フィンセント・ファン・ゴッホ(Vincent van Gogh, 1853-1890)は、オランダのズンデルトに牧師の長男として生まれ、フランスのオーヴェール=シュル=オワーズで37歳の若さで亡くなった後期印象派の画家である。本格的に画業を始めたのは1880年、27歳のときで、わずか10年の制作期間で約860点の油彩と1,300点以上の素描・水彩を残した。

生前に売れた作品は1点(「赤い葡萄畑」)のみだが、20世紀以降に世界で最も愛される画家の一人となった。彼の作品は色彩の強度・うねる筆触・象徴的なモチーフで知られ、表現主義の先駆として位置づけられる。

生涯の主要 5 期:移動が様式を変える

時期場所画風の特徴
初期オランダ各地1880-1885暗い土色の農民画。代表作「ジャガイモを食べる人々」
パリ時代パリ1886-1888印象派・新印象派・浮世絵に出会い、色彩が明るくなる
アルル時代南仏アルル1888.2-1889.5黄色の家・ひまわり連作。ゴーガンとの共同生活と決裂
サン=レミ時代サン=ポール療養院1889.5-1890.5「星月夜」「糸杉」のうねる筆触。精神的に最も生産的
オーヴェール時代オーヴェール=シュル=オワーズ1890.5-770日間で70点以上を描き、7月29日に拳銃で自死

代表作と読み解きのポイント

  • 「星月夜」(1889、MoMA):サン=レミ療養院から見た村の夜景に想像を加えた風景。うねる空・糸杉・三日月。
  • 「ひまわり」シリーズ(1888、ロンドン・ナショナルギャラリーほか):ゴーガン到着前後にアルルで制作。黄色一色の絵画的挑戦。
  • 「アルルの寝室」(1888、オルセー他、計3点):簡素な家具と純色面で構成された自身の部屋。
  • 「夜のカフェ」(1888):「赤と緑によって人間の恐ろしい情念を表現しようとした」と本人が手紙に記す。
  • 「アイリス」「医師ガシェの肖像」(1890、オーヴェール時代):晩年の象徴的肖像と植物画。

絵画技法の特徴

色彩理論:補色対比と象徴的な色

ゴッホは新印象派のスーラから補色理論を学び、青と橙、黄と紫、赤と緑の対比を画面の張力として使った。同時に、特定の色に象徴的意味を付与した。黄色は「友情・太陽・希望」、青は「無限・夜」、緑は「狂気・恐怖」といった具合である。

筆触:感情の物質化

厚塗り(インパスト)と短い直線的なストロークの組み合わせにより、空・大地・植物が同じ運動的リズムで波打つ。
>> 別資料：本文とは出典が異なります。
Lemma write_tool_wp limits items scope arguments :
  wp (fun h e => os_ok h -> exists text, obj_get "content" arguments = Some (JStr text) /\
      at_its_target items scope arguments (bool_decide (obj_get "overwrite" arguments = Some (JBool true))) (eq (chars text)) h (projT1 e))
    (write_tool limits items scope arguments) [] ends_well (fun _ _ => False).
Proof.
  destruct (write_tool_cases limits items scope arguments) as [(e & -> & He)|(root & segs & text & relative & result & Hn & Ht & _ & Hsec & ->)].
  { split; [done|]. split; [done|congruence]. }
  pose proof (write_file_wp root (removelast segs) (List.last segs "") (bool_decide (obj_get "overwrite" arguments = Some (JBool true))) (eq (chars text)) relative
    (chars text) Hsec eq_refl) as Hw.
  apply wp_bind. refine (wp_mono _ _ _ _ _ _ _ _ _ _ _ Hw); [|..|auto].
  - intros h e Hg Hok. exists text. split; [done|]. exists root, segs. split; [done|by apply Hg].
  - intros [e|[]] h (Hf & Hr & He); (split; [intros Hok; by destruct (Hf Hok)|]); (split; [|congruence]); [done|]. intros v _. exists (List.last segs ""). by apply (Hr tt).
Qed.

Lemma edit_tool_wp limits items scope arguments : 0 <= max_read_bytes limits ->
  wp (fun h e => os_ok h -> exists old new expected, obj_get "old_text" arguments = Some (JStr old) /\ obj_get "new_text" arguments = Some (JStr new) /\
      at_its_target items scope arguments true (fun updated => exists content n, edit_transform old new expected content = inr (updated, n)) h (projT1 e))
    (edit_tool limits items scope arguments) [] ends_well (fun _ _ => False).
Proof.
  intros Hmax. destruct (edit_tool_cases limits items scope arguments) as [(e & -> & He)|(root & segs & old & new & expected & relative & result & Hn & Ho & Hnew & _ & _ & _ & Hsec & ->)].
  { split; [done|]. split; [done|congruence]. }
  pose proof (transform_file_wp root (removelast segs) (List.last segs "") true (fun updated => exists content n, edit_transform old new expected content = inr (updated, n))
    relative (max_read_bytes limits) (max_write_bytes limits) (edit_transform old new expected) eq_refl Hsec Hmax) as Hw.
  apply wp_bind. refine (wp_mono _ _ _ _ _ _ _ _ _ _ _ (Hw _ _)); [|..|auto| |].
  - intros h e Hg Hok. exists old, new, expected. split_and!; [done..|]. exists root, segs. split; [done|by apply Hg].
  - intros [e|n] h (Hf & Hr & He); (split; [intros Hok; by destruct (Hf Hok)|]); (split; [|congruence]); [done|]. intros v _. exists (List.last segs ""). by apply (Hr n).
  - intros c updated n Hc. by exists c, n.
  - intros c. unfold edit_transform. by repeat case_match.
Qed.

(** C28. A writing file tool touches exactly the file its arguments name.  While the system keeps its
    contract, every system call of [_write] and [_edit] is made at a directory reached
    component by component, without a link, from the root of the space of the product (or
    channel) binding of the call: directories on the way to the parent are opened, the target
    is inspected and read, temporary files are created, written and removed beside it, and the
    target itself is only ever replaced - renamed over when overwriting is asked for, linked
    otherwise - by a temporary file that holds the whole new content, is synced
    and closed.  And the access policy of the binding lets the target be written. *)
Theorem file_tools_stay_at_their_target limits items scope arguments t o : 0 <= max_read_bytes limits ->
  (run_to (write_tool limits items scope arguments) t o -> forall t1 q a t2, t = t1 ++ (q ~> a) :: t2 -> os_ok (reverse t1) ->
     exists text, obj_get "content" arguments = Some (JStr text) /\
       at_its_target items scope arguments (bool_decide (obj_get "overwrite" arguments = Some (JBool true))) (eq (chars text)) (reverse t1) q) /\
  (run_to (edit_tool limits items scope arguments) t o -> forall t1 q a t2, t = t1 ++ (q ~> a) :: t2 -> os_ok (reverse t1) ->
     exists old new expected, obj_get "old_text" arguments = Some (JStr old) /\ obj_get "new_text" arguments = Some (JStr new) /\
       at_its_target items scope arguments true (fun updated => exists content n, edit_transform old new expected content = inr (updated, n)) (reverse t1) q).
Proof.
  intros Hmax. split; intros Ht t1 q a t2 -> Hok.
  - destruct (wp_sound _ _ _ _ _ _ _ (write_tool_wp limits items scope arguments) Ht) as [Hg _]. specialize (Hg t1 (q ~> a) t2 eq_refl).
    rewrite app_nil_r in Hg. exact (Hg Hok).
  - destruct (wp_sound _ _ _ _ _ _ _ (edit_tool_wp limits items scope arguments Hmax) Ht) as [Hg _]. specialize (Hg t1 (q ~> a) t2 eq_refl).
    rewrite app_nil_r in Hg. exact (Hg Hok).
Qed.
これは観察ではなく感情の表出であり、20世紀の表現主義に直結する手法である。

浮世絵の影響

パリ時代に200点以上の浮世絵を収集・模写し、輪郭線・平面的色面・斜め構図・余白の使い方を取り入れた。日本へのあこがれは「すべての画家は太陽の絵描きでなければならない」という南仏移住の動機の一部でもあった。

テオへの手紙:もうひとつの作品

ゴッホは弟テオドルス(テオ)と生涯にわたり手紙を交わし、約650通が残っている。手紙には絵画への思想・色彩理論・制作中の作品のスケッチが詰まっており、それ自体が美術理論の重要文献である。「私は感情を表現するために色彩を恣意的に使う」というゴッホ自身の言葉も、ここから知られる。

家族と支援者

  • テオ・ファン・ゴッホ:画商の弟。生涯フィンセントを経済的・精神的に支え、半年後にフィンセントの後を追うように没する。
  • ヨハンナ・ファン・ゴッホ=ボンゲル:テオの妻。テオ没後、義兄の作品と手紙の整理・展示を引き受け、ゴッホ評価の確立に決定的な役割を果たした。
  • ポール・ゴーガン:1888年10月から12月までアルル「黄色の家」で共同生活。互いに肖像を描き合うが、激論の末に決裂し、いわゆる「耳切り事件」が起きる。

真贋論争と作品カタログ

ゴッホは生前ほぼ無名だったため、署名のない素描・油彩が多く残されており、20世紀以降に「新発見」「真贋疑惑」が繰り返し起きた。基本となる作品カタログ「ファン・ゴッホ作品総目録(カタログ・レゾネ)」はヤコブ・バールト・ド・ラ・ファイユが1928年に編纂したものが原典で、F-番号として作品が特定される(例:F.612 = 「星月夜」)。1970年に大幅改訂版(ヤン・ヒュルスケル編)、2003年に高解像度の図版を伴う新版(ヤン・ヒュルスケル・テオ・ファン・ゴッホ・ファン・ゴッホ研究所共編)が出ている。最新の電子データベース「Vincent van Gogh: The Letters」(オランダ語・英語・仏語、2009-)は手紙902通と関連作品をオンラインで閲覧できる。

主要コレクションと美術館

ゴッホ作品の主要な所蔵先は次のとおり。

  • ファン・ゴッホ美術館(アムステルダム、1973年開館):油彩200点、素描400点、書簡700通を所蔵する世界最大のコレクション。家族コレクションを基盤とする。
  • クレラー=ミュラー美術館(オランダ・オッテルロー):実業家ヘレーネ・クレラー=ミュラーが収集した第二位のコレクション。「夜のカフェテラス」「アルル跳ね橋」を所蔵。
  • オルセー美術館(パリ):「アルルの寝室」「医師ガシェの肖像」「自画像」など晩年作品を中心に約20点。
  • MoMA(ニューヨーク):「星月夜」を所蔵する世界で最も有名な美術館の一つ。
  • メトロポリタン美術館(ニューヨーク):「糸杉のある麦畑」「アイリス」など。
  • ロンドン・ナショナル・ギャラリー:「ひまわり」(1888年版)、「収穫」など。
  • SOMPO美術館(東京):日本唯一の「ひまわり」(1888年版)を所蔵。1987年の落札劇で世界的に有名になった作品。

没後の評価史:1890 年から 21 世紀まで

ゴッホの評価が確立する過程は、20世紀美術市場の歴史そのものと重なる。1890年7月の没後、義妹ヨハンナ・ボンゲルが膨大な手紙と作品を整理し、1905年のアムステルダム市立美術館での回顧展(出品484点)が世界的な評価の出発点となった。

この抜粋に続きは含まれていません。